# Availability Nines

Perhaps not the most important innovation, but the simplest that had the “biggest bang for the buck” that I made in my last job working on a highly available service was to make sure all our critical availability dashboards display availability data using a logarithmic scale based on the number of ‘9’s in the availability value. I made this change to solve a very practical data visualization problem of dealing with data values that vary widely during a major outage, as well as a psychological issue around fresh on-calls not internalizing that 99% (two nines) availability number is a horrible number for a 99.9% (three nines) SLA and continued action is required to bring the service back into SLA. For most college hires 99% is an “A grade”, the challenge is to constantly remind them that a 99% availability number is a failing grade for real services. So this simple change solved a basic visualization issue encouraged my team to think in terms of number ‘9’s rather than raw percentage.

Consider the graph below which using a linear y-axis that ranges from 0 to 1.0 and the x-axis represents time. The data behind the graph is typical of what is observed during a major outage of a system.

We can always look at the raw numbers behind the graph, but it is often easier to eyeball a graph to determine basic questions like when things started to go wrong and the time the system recovered. Most people would say the incident started at roughly time point 4 and recovered at time point 10 or 11. Below is the exact same data graphed with a y-axis which counts the numbers of 9s in the availability number.

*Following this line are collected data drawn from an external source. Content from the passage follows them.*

Lemma system_transform_uses_cache_witness :
  system_transform (ctx_with_context "notes") (Some "s1") ["You are helpful."]
    (after (system_transform (ctx_with_context "notes") (Some "s1") []) init_world)
  = (Ok (["You are helpful."] ++ [banner "notes"]),
     after (system_transform (ctx_with_context "notes") (Some "s1") []) init_world).
Proof.
  apply (system_transform_uses_cache (ctx_with_context "notes")
           [CallSystemTransform (Some "s1") []]
           (after (system_transform (ctx_with_context "notes") (Some "s1") []) init_world)
           (Some "s1") ["You are helpful."] (Some "notes")).
  - reflexivity.
  - reflexivity.
  - reflexivity.
  - intros sessionId Hsid _. injection Hsid as <-.
    refine (bool_decide_unpack _ _). vm_compute. exact I.
Defined.
Lemma min_by_elem (l : list A) m : min_by ltb l = Some m → m ∈ l.
Proof.
  revert m. induction l as [|a l IH]; intros m; simpl; [done|].
  destruct (min_by ltb l) as [m'|]; [|intros [= <-]; left].
  intros [= <-]. destruct (ltb m' a); [right; auto|left].
Qed.
Lemma min_by_is_Some (l : list A) : l ≠ [] → is_Some (min_by ltb l).
Proof. destruct l; [done|]. simpl. destruct (min_by ltb l); eauto. Qed.
Lemma head_sort_by (l : list A) : head (sort_by ltb l) = min_by ltb l.
Proof.
  induction l as [|a l IH]; [done|]. cbn. rewrite <- IH.
  destruct (foldr (sort_insert ltb) [] l) as [|b l'] eqn:E; unfold sort_by; rewrite E; [done|].
  cbn. by destruct (ltb b a).
Qed.
Lemma min_by_least (l : list A) m :
  (∀ a b c, ltb a b = false → ltb b c = false → ltb a c = false) →
  (∀ a b, ltb a b = true → ltb b a = false) →
  min_by ltb l = Some m → ∀ a, a ∈ l → ltb a m = false.
Proof.
  intros Ht Has. revert m. induction l as [|b l IH]; intros m; simpl; [done|].
  destruct (min_by ltb l) as [m'|] eqn:Em.
  - intros [= <-] a [->|Ha]%elem_of_cons; destruct (ltb m' b) eqn:E; auto.
    + by destruct (ltb b b) eqn:Eb; [pose proof (Has _ _ Eb); congruence|].
    + eapply Ht; [|done]. by apply IH.
  - intros [= <-] a [->|Ha]%elem_of_cons.
    + by destruct (ltb b b) eqn:Eb; [pose proof (Has _ _ Eb); congruence|].
    + destruct l; [by apply not_elem_of_nil in Ha|].
      by destruct (min_by_is_Some (a0 :: l)) as [? ?]; [|congruence].
Qed.
End min_by.

(** The minimum does not depend on the order of the list, when the order only
    ties equal elements. *)
Lemma min_by_perm {A} (ltb : A → A → bool) (l l' : list A) :
  (∀ a b c, ltb a b = false → ltb b c = false → ltb a c = false) →
  (∀ a b, ltb a b = true → ltb b a = false) →
  (∀ a b, a ∈ l → b ∈ l → ltb a b = false → ltb b a = false → a = b) →
  l ≡ₚ l' → min_by ltb l = min_by ltb l'.
Proof.
  intros Ht Has Htie Hp.
  destruct (decide (l = [])) as [->|Hne]; [by apply Permutation_nil in Hp as ->|].
  assert (l' ≠ []) as Hne' by (intros ->; by apply Permutation_sym, Permutation_nil in Hp).
  destruct (min_by_is_Some ltb l Hne) as [m Hm], (min_by_is_Some ltb l' Hne') as [m' Hm'].
  rewrite Hm, Hm'. f_equal.
  pose proof (min_by_elem _ _ _ Hm). pose proof (min_by_elem _ _ _ Hm') as Hin'.
  apply Htie; [done|by rewrite Hp| |].
  - eapply min_by_least; [done..|]. by rewrite <- Hp.
  - eapply min_by_least; [done..|]. by rewrite Hp.
Qed.

(** [str]'s order: byte-wise lexicographic. *)
Lemma str_ltb_asym a b : String.ltb a b = true → String.ltb b a = false.
Proof. unfold String.ltb. rewrite String.compare_antisym. by destruct (String.compare b a). Qed.
Lemma str_ltb_tie a b : String.ltb a b = false → String.ltb b a = false → a = b.
Proof.
  unfold String.ltb. rewrite (String.compare_antisym b a).
  destruct (String.compare a b) eqn:E; try done. intros _ _. by apply String.compare_eq_iff.
Qed.
Lemma ascii_compare_refl c : Ascii.compare c c = Eq.
Proof. apply N.compare_refl. Qed.
Lemma str_ge_trans a b c :
  String.ltb a b = false → String.ltb b c = false → String.ltb a c = false.
Proof.
  unfold String.ltb. revert b c. induction a as [|x a IH]; intros [|y b] [|z c]; cbn; try done.
  destruct (Ascii.compare x y) eqn:Exy; try done.
  - apply Ascii.compare_eq_iff in Exy as ->. destruct (Ascii.compare y z); try done. apply IH.
  - destruct (Ascii.compare y z) eqn:Eyz; try done.
    + apply Ascii.compare_eq_iff in Eyz as ->. by rewrite Exy.
    + unfold Ascii.compare in *. rewrite N.compare_gt_iff in Exy, Eyz.
      assert (N.compare (N_of_ascii x) (N_of_ascii z) = Gt) as ->
        by (apply N.compare_gt_iff; lia). done.
Qed.

Lemma stamp_ltb_false a b :
  stamp_ltb a b = false ↔ (b.1 < a.1)%Z ∨ (b.1 = a.1 ∧ String.ltb a.2 b.2 = false).
Proof.
  unfold stamp_ltb. rewrite orb_false_iff, andb_false_iff, Z.ltb_ge, Z.eqb_neq.
  split; [|intuition lia]. intros [Hle [Hne|Hs]]; [left; lia|].
  destruct (Z.eq_dec b.1 a.1); [auto|left; lia].
Qed.
Lemma stamp_ltb_asym a b : stamp_ltb a b = true → stamp_ltb b a = false.
Proof.
  unfold stamp_ltb. intros Hab. apply stamp_ltb_false.
  apply orb_true_iff in Hab as [Hlt|Heq]; [left; lia|].
  apply andb_true_iff in Heq as [He Hs]. right. split; [lia|]. by apply str_ltb_asym.
Qed.
Lemma stamp_ltb_trans a b c :
  stamp_ltb a b = false → stamp_ltb b c = false → stamp_ltb a c = false.
Proof.
  rewrite !stamp_ltb_false. intros [?|[? ?]] [?|[? ?]]; try (left; lia).
  right. split; [lia|]. eauto using str_ge_trans.
Qed.
Lemma stamp_ltb_tie a b : stamp_ltb a b = false → stamp_ltb b a = false → a = b.
Proof.
  destruct a as [x s], b as [y t]. rewrite !stamp_ltb_false. cbn [fst snd].
  intros [?|[? ?]] [?|[? ?]]; try lia. f_equal; [lia|by apply str_ltb_tie].
Qed.

(** ** Maps keyed by strings, as lists and after deletions *)

Lemma map_to_list_filter_perm {A} (m : gmap string A) (P : string * A → Prop)
    `{!∀ x, Decision (P x)} :
  map_to_list (filter P m) ≡ₚ filter P (map_to_list m).
Proof.
  apply NoDup_Permutation.
  - apply NoDup_map_to_list.
  - apply list.NoDup_filter, NoDup_map_to_list.
  - intros [k a]. rewrite list_elem_of_filter, !elem_of_map_to_list, map_lookup_filter_Some.
    tauto.
Qed.
Lemma filter_snd {K A} (P : A → Prop) `{!∀ x, Decision (P x)} (l : list (K * A)) :
  (filter (λ ka, P ka.2) l).*2 = filter P l.*2.
Proof.
  induction l as [|[k a] l IH]; [done|]. cbn [fmap list_fmap]. rewrite !filter_cons. cbn [snd].
  case_decide; [|done]. cbn. by f_equal.
Qed.
Lemma sum_insert {A} (f : A → nat) l i x y : l !! i = Some x →
  list_sum (map f (<[i:=y]> l)) + f x = list_sum (map f l) + f y.
Proof.
  revert i. induction l as [|a l IH]; intros [|i]; [done|done| |].
  - intros [= ->]. cbn. lia.
  - intros Hi. specialize (IH i Hi). change (<[S i:=y]> (a :: l)) with (a :: <[i:=y]> l).
    cbn [map list_sum foldr] in *. unfold list_sum in *. cbn [foldr]. lia.
Qed.
Lemma size_insert_le {A} (m : gmap string A) k a : size (<[k:=a]> m) ≤ S (size m).
Proof. rewrite map_size_insert. destruct (m !! k); cbn; lia. Qed.
Lemma foldl_delete_lookup {A} (m : gmap string A) ts k :
  foldl (λ m t, delete t m) m ts !! k = if decide (k ∈ ts) then None else m !! k.
Proof.
  revert m. induction ts as [|t ts IH]; intros m; cbn [foldl].
  - by rewrite decide_False by apply not_elem_of_nil.
  - rewrite IH. destruct (decide (k ∈ ts)) as [Hin|Hn].
    + rewrite decide_True; [done|by right].
    + destruct (decide (k = t)) as [->|Hne].
      * rewrite decide_True by left. apply lookup_delete_eq.
      * rewrite decide_False by (by apply not_elem_of_cons). by apply lookup_delete_ne.
Qed.

Lemma collect_Ok {A B E} (f : A → result B E) l bs :
  collect f l = Ok bs ↔ Forall2 (λ a b, f a = Ok b) l bs.
Proof.
  revert bs. induction l as [|a l IH]; intros bs; simpl.
  - split; [intros [= <-]; constructor|by inversion 1].
  - split.
    + intros H. inv_res H. subst. constructor; [done|]. by apply IH.
    + inversion 1 as [|? b ? bs' Hab Hl]; subst. rewrite Hab.
      apply IH in Hl. by rewrite Hl.
Qed.
Lemma collect_Err {A B E} (f : A → result B E) l e :
  collect f l = Err e → ∃ a, a ∈ l ∧ f a = Err e.
Proof.
  induction l as [|a l IH]; simpl; [done|]. destruct (f a) eqn:Ef.
  - destruct (collect f l); [done|]. intros H. destruct IH as (x & ? & ?); [done|].
    exists x. by split; [right|].
  - intros [= <-]. exists a. by split; [left|].
Qed.

(** ** Decimal numbers *)

Lemma pretty_char_digit x : (x < 10)%N →
  is_digit (pretty_N_char x) = true ∧ Z.of_N (code (pretty_N_char x) - 48) = Z.of_N x.
Proof.
  intros Hx. assert (x = 0 ∨ x = 1 ∨ x = 2 ∨ x = 3 ∨ x = 4 ∨ x = 5 ∨ x = 6 ∨ x = 7 ∨ x = 8
    ∨ x = 9)%N as Hc by lia.
  by repeat destruct Hc as [->|Hc]; [..|subst x].
Qed.
Lemma pretty_go_value x s : digits_value 0 (pretty_N_go x s) = digits_value (Z.of_N x) s.
Proof.
  revert s. induction (N.lt_wf_0 x) as [x _ IH]; intros s.
  destruct (N.eq_0_gt_0_cases x) as [->|Hx]; [done|].
  rewrite pretty_N_go_step, IH by (done || by apply N.div_lt).
  destruct (pretty_char_digit (x mod 10)) as [Hd Hv]; [by apply N.mod_lt|].
  cbn [digits_value]. rewrite Hd, Hv. f_equal.
  pose proof (N.div_mod x 10 ltac:(done)). lia.
Qed.
Lemma pretty_go_digits x s :
  str_forallb is_digit (pretty_N_go x s) = str_forallb is_digit s.
Proof.
  revert s. induction (N.lt_wf_0 x) as [x _ IH]; intros s.
  destruct (N.eq_0_gt_0_cases x) as [->|Hx]; [done|].
  rewrite pretty_N_go_step, IH by (done || by apply N.div_lt).
  cbn [str_forallb]. destruct (pretty_char_digit (x mod 10)) as [-> _]; [by apply N.mod_lt|done].
Qed.
Lemma show_Z_digits z : (0 ≤ z)%Z → str_forallb is_digit (show_Z z) = true.
Proof.
  intros Hz. destruct z as [|p|p]; [done| |lia].
  change (show_Z (Z.pos p)) with (pretty (N.pos p)). unfold pretty, pretty_N.
  case_decide; [done|]. by rewrite pretty_go_digits.
Qed.
Lemma show_Z_value z : (0 ≤ z)%Z → digits_value 0 (show_Z z) = Some z.
Proof.
  intros Hz. destruct z as [|p|p]; [done| |lia].
  change (show_Z (Z.pos p)) with (pretty (N.pos p)). unfold pretty, pretty_N.
  case_decide; [done|]. by rewrite pretty_go_value.
Qed.
Lemma show_Z_nonempty z : (0 ≤ z)%Z → str_is_empty (show_Z z) = false.
Proof.
  intros Hz. pose proof (show_Z_value z Hz) as Hv. destruct (show_Z z) eqn:E; [|done].
  injection Hv as <-. discriminate E.
Qed.
Lemma show_Z_no_minus z : (0 ≤ z)%Z → strip_prefix "-" (show_Z z) = None.
Proof.
  intros Hz. pose proof (show_Z_digits z Hz) as Hd. destruct (show_Z z) as [|c s]; [done|].
  cbn in Hd. apply andb_true_iff in Hd as [Hc _].
  unfold strip_prefix. destruct (Ascii.eqb "-" c) eqn:E; [|done].
  apply Ascii.eqb_eq in E as <-. discriminate Hc.
Qed.
Lemma show_Z_minus z : (z < 0)%Z → show_Z z = "-" +:+ show_Z (- z).
Proof. intros Hz. by destruct z. Qed.
Lemma parse_u16_show z : (0 ≤ z ≤ 65535)%Z → parse_u16 (show_Z z) = Some z.
Proof.
  intros Hz. pose proof (show_Z_value z ltac:(lia)) as Hv.
  pose proof (show_Z_digits z ltac:(lia)) as Hd. unfold parse_u16.
  assert (strip_prefix "+" (show_Z z) = None) as ->.
  { destruct (strip_prefix "+" (show_Z z)) as [r|] eqn:E; [|done].
    apply strip_prefix_Some in E. by rewrite E in Hd. }
  assert (str_is_empty (show_Z z) = false) as ->.
  { apply show_Z_nonempty. lia. }
  rewrite Hv. cbn. by rewrite (proj2 (Z.leb_le _ _)) by lia.
Qed.
Lemma parse_u16_bound s z : parse_u16 s = Some z → (z ≤ 65535)%Z.
Proof.
  unfold parse_u16. destruct (str_is_empty _); [done|].
  destruct (digits_value 0 _) as [v|]; [|done]. cbn.
  destruct (_ <=? _)%Z eqn:E; [|done]. intros [= <-]. by bool_simpl.
Qed.
Lemma digits_value_nonneg s a z : (0 ≤ a)%Z → digits_value a s = Some z → (0 ≤ z)%Z.
Proof.
  revert a. induction s as [|c s IH]; intros a Ha; cbn; [by intros [= <-]|].
  destruct (is_digit c); [|done]. apply IH. lia.
Qed.
Lemma parse_u16_range s z : parse_u16 s = Some z → (0 ≤ z ≤ 65535)%Z.
Proof.
  intros Hp. split; [|by eapply parse_u16_bound]. unfold parse_u16 in Hp.
  destruct (str_is_empty _); [done|].
  destruct (digits_value 0 _) as [v|] eqn:E; [|done]. cbn in Hp.
  destruct (_ <=? _)%Z; [|done]. injection Hp as <-. by eapply digits_value_nonneg.
Qed.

Eyeballing this graph, you can clearly see that things go wrong at time point 2 and don’t recover till time point 14 or 15. Since the y-axis is the number of nines at time point 5–6 availability is below one nine (90%) but it may be hard to tell exactly what that value is which is why there is still an option to see the normal availability view and report it externally to customers in root case reports. It is also clear that at time points 11–13 we are near two nines (99%) which is an improvement but worse than when were started out with four nines (99.99%). The only oddity of the approach is that even a perfect measurement of 1.0 is only assigned a value of four nines (99.99%). This is needed avoid a discontinuity when there are no errors. The scaling function is this simple formula below, which is easy to work into any system.

availability_nines = — LOG10(1 — MIN(availability,0.9999))

I have seen an anti-pattern of comparing values with large range in executive review slides as well. Consider the graph below that attempts to compare monthly availability trends. Service A looks like it had a major issue in the last month and the other services look good.

Displaying the same data with using availability nines, clearly show that Service A as well as Service B are all bellow a three nines target, Service C is the only one trending upwards.

Having noticed this gap in the slides I reached out to those who owned the reporting infrastructure to adopt the same improvement. Unfortunately, I’m not sure if they made the adjustment or not.
I’ve been told this use of a logarithmic scale is not so novel in mature service organizations, and the use of logarithmic scaling is a well know data visualization technique for highly variable data. I’m not sure how wide spread the use my specific nines scale is, but thinking in terms of availability nines also makes us implicitly set goals that require exponentially more prefect systems. Getting that shift in mindset that you can only asymptotically approach perfection by attempting 10X improvements in quality across a team and your management is a hard challenge. The availability nines view is a small mathematical as well as psychological trick that forces you to think only in terms of exponential improvement!